William Alison Anders (born 17 October 1933) is a retired United States Air Force (USAF) major general, former electrical engineer, nuclear engineer, NASA astronaut, and businessman. In December 1968, he was a member of the crew of Apollo 8, the first three people to leave low Earth orbit and travel to the Moon. Along with fellow astronauts Frank Borman and Jim Lovell, Anders circled the Moon ten times, and broadcast live images and commentary back to Earth. During one of the mission's lunar orbits, he took the iconic Earthrise photograph.
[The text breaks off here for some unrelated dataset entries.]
(** * Zumo sumo robot: the finite state machine sketch

    A shallow embedding of the state-machine sketch (the one with the
    [TurnLeft]/[TurnRight] states and three sonars).  The sketch is one
    translation unit of global variables and [void] functions; it is embedded
    as a state-and-output monad over a record of those globals, the output
    being the sequence of outward calls and event assignments the code
    performs, in program order.  Serial printing and [pinMode] are left out;
    [otteTal], which nothing calls, is not embedded. *)

From Stdlib Require Import ZArith List Bool Lia.
Import ListNotations.
Local Open Scope Z_scope.

(** ** Machine integers of the AVR target

    [int] is 16 bits, [unsigned long] 32 bits, [unsigned long long] 64 bits.
    A conversion to a narrower or unsigned type reduces modulo the width. *)

Definition wrap_unsigned (bits : Z) (z : Z) : Z := z mod 2 ^ bits.

Definition wrap_signed (bits : Z) (z : Z) : Z :=
  (z + 2 ^ (bits - 1)) mod 2 ^ bits - 2 ^ (bits - 1).

Definition to_int : Z -> Z := wrap_signed 16.
Definition to_unsigned_int : Z -> Z := wrap_unsigned 16.
Definition to_unsigned_long : Z -> Z := wrap_unsigned 32.
Definition to_unsigned_long_long : Z -> Z := wrap_unsigned 64.

(** ** The sketch's [#define]s *)

Definition MAX_DISTANCE : Z := 100.
Definition SONAR_THRESHOLD : Z := 30.
Definition NUM_SENSORS : nat := 4.
Definition TIMEOUT : Z := 500.
Definition QTRTHRESHOLD : Z := 300.
Definition REVERSE_SPEED : Z := 400.
Definition TURN_SPEED : Z := 300.
Definition FORWARD_SPEED : Z := 400.
Definition SEARCH_SPEED : Z := 200.
Definition REVERSE_DURATION : Z := 200.
Definition TURN_DURATION : Z := 300.

(** ** States and events *)

Inductive States : Set :=
  Start | Idle | Search | Chase | BackUp | TurnLeft | TurnRight.

Inductive Events : Set :=
  None | OnButtonPress | On5SecondsPassed | OnFind | OnEdge | OnSafe
| OnLost | OnLeft | OnRight.

Definition States_eqb (a b : States) : bool :=
  match a, b with
  | Start, Start | Idle, Idle | Search, Search | Chase, Chase
  | BackUp, BackUp | TurnLeft, TurnLeft | TurnRight, TurnRight => true
  | _, _ => false
  end.

Definition Events_eqb (a b : Events) : bool :=
  match a, b with
  | None, None | OnButtonPress, OnButtonPress
  | On5SecondsPassed, On5SecondsPassed | OnFind, OnFind | OnEdge, OnEdge
  | OnSafe, OnSafe | OnLost, OnLost | OnLeft, OnLeft
  | OnRight, OnRight => true
  | _, _ => false
  end.

(** ** The global variables *)

Record Zumo : Set := mkZumo {
  zumoState : States;
  zumoEvent : Events;
  pingRead : Z;
  pingReadLeft : Z;
  pingReadRight : Z;
  sensorValues : list Z;
  startIdleTimer : bool;
  stopIdleTimer : bool;
  idleTimer : Z;
  otteTalsTimer : Z
}.

Definition set_zumoState (v : States) (z : Zumo) : Zumo :=
  mkZumo v (zumoEvent z) (pingRead z) (pingReadLeft z) (pingReadRight z)
         (sensorValues z) (startIdleTimer z) (stopIdleTimer z) (idleTimer z)
         (otteTalsTimer z).

Definition set_zumoEvent (v : Events) (z : Zumo) : Zumo :=
  mkZumo (zumoState z) v (pingRead z) (pingReadLeft z) (pingReadRight z)
         (sensorValues z) (startIdleTimer z) (stopIdleTimer z) (idleTimer z)
         (otteTalsTimer z).

Definition set_pingRead (v : Z) (z : Zumo) : Zumo :=
  mkZumo (zumoState z) (zumoEvent z) v (pingReadLeft z) (pingReadRight z)
         (sensorValues z) (startIdleTimer z) (stopIdleTimer z) (idleTimer z)
         (otteTalsTimer z).

Definition set_pingReadLeft (v : Z) (z : Zumo) : Zumo :=
  mkZumo (zumoState z) (zumoEvent z) (pingRead z) v (pingReadRight z)
         (sensorValues z) (startIdleTimer z) (stopIdleTimer z) (idleTimer z)
         (otteTalsTimer z).

Definition set_pingReadRight (v : Z) (z : Zumo) : Zumo :=
  mkZumo (zumoState z) (zumoEvent z) (pingRead z) (pingReadLeft z) v
         (sensorValues z) (startIdleTimer z) (stopIdleTimer z) (idleTimer z)
         (otteTalsTimer z).

Definition set_sensorValues (v : list Z) (z : Zumo) : Zumo :=
  mkZumo (zumoState z) (zumoEvent z) (pingRead z) (pingReadLeft z)
         (pingReadRight z) v (startIdleTimer z) (stopIdleTimer z)
         (idleTimer z) (otteTalsTimer z).

Definition set_startIdleTimer (v : bool) (z : Zumo) : Zumo :=
  mkZumo (zumoState z) (zumoEvent z) (pingRead z) (pingReadLeft z)
         (pingReadRight z) (sensorValues z) v (stopIdleTimer z) (idleTimer z)
         (otteTalsTimer z).

Definition set_stopIdleTimer (v : bool) (z : Zumo) : Zumo :=
  mkZumo (zumoState z) (zumoEvent z) (pingRead z) (pingReadLeft z)
         (pingReadRight z) (sensorValues z) (startIdleTimer z) v (idleTimer z)
         (otteTalsTimer z).

Definition set_idleTimer (v : Z) (z : Zumo) : Zumo :=
  mkZumo (zumoState z) (zumoEvent z) (pingRead z) (pingReadLeft z)
         (pingReadRight z) (sensorValues z) (startIdleTimer z)
         (stopIdleTimer z) v (otteTalsTimer z).

Definition set_otteTalsTimer (v : Z) (z : Zumo) : Zumo :=
  mkZumo (zumoState z) (zumoEvent z) (pingRead z) (pingReadLeft z)
         (pingReadRight z) (sensorValues z) (startIdleTimer z)
         (stopIdleTimer z) (idleTimer z) v.

(** The globals as the static initialisers leave them, before [setup]:
    [zumoState = Start], [zumoEvent = None], the two flags [false], and
    everything without an initialiser zero. *)
Definition power_on : Zumo :=
  mkZumo Start None 0 0 0 (repeat 0 NUM_SENSORS) false false 0 0.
A graduate of the United States Naval Academy in Annapolis, Maryland, Anders was commissioned a second lieutenant in the United States Air Force (USAF) in 1955, and became a fighter pilot flying Northrop F-89 Scorpions equipped with MB-1 nuclear-tipped air-to-air missiles. He hoped to study aeronautical engineering through the Air Force Institute of Technology (AFIT) at Wright-Patterson Air Force Base in Ohio, but the Aircraft Nuclear Propulsion program was ongoing, and he had to study nuclear engineering instead. He graduated from the AFIT in 1962 with a Master of Science degree in nuclear engineering, and was sent to the Air Force Weapons Laboratory at Kirtland Air Force Base in New Mexico, where he managed the technical aspects of the USAF nuclear power reactor programs.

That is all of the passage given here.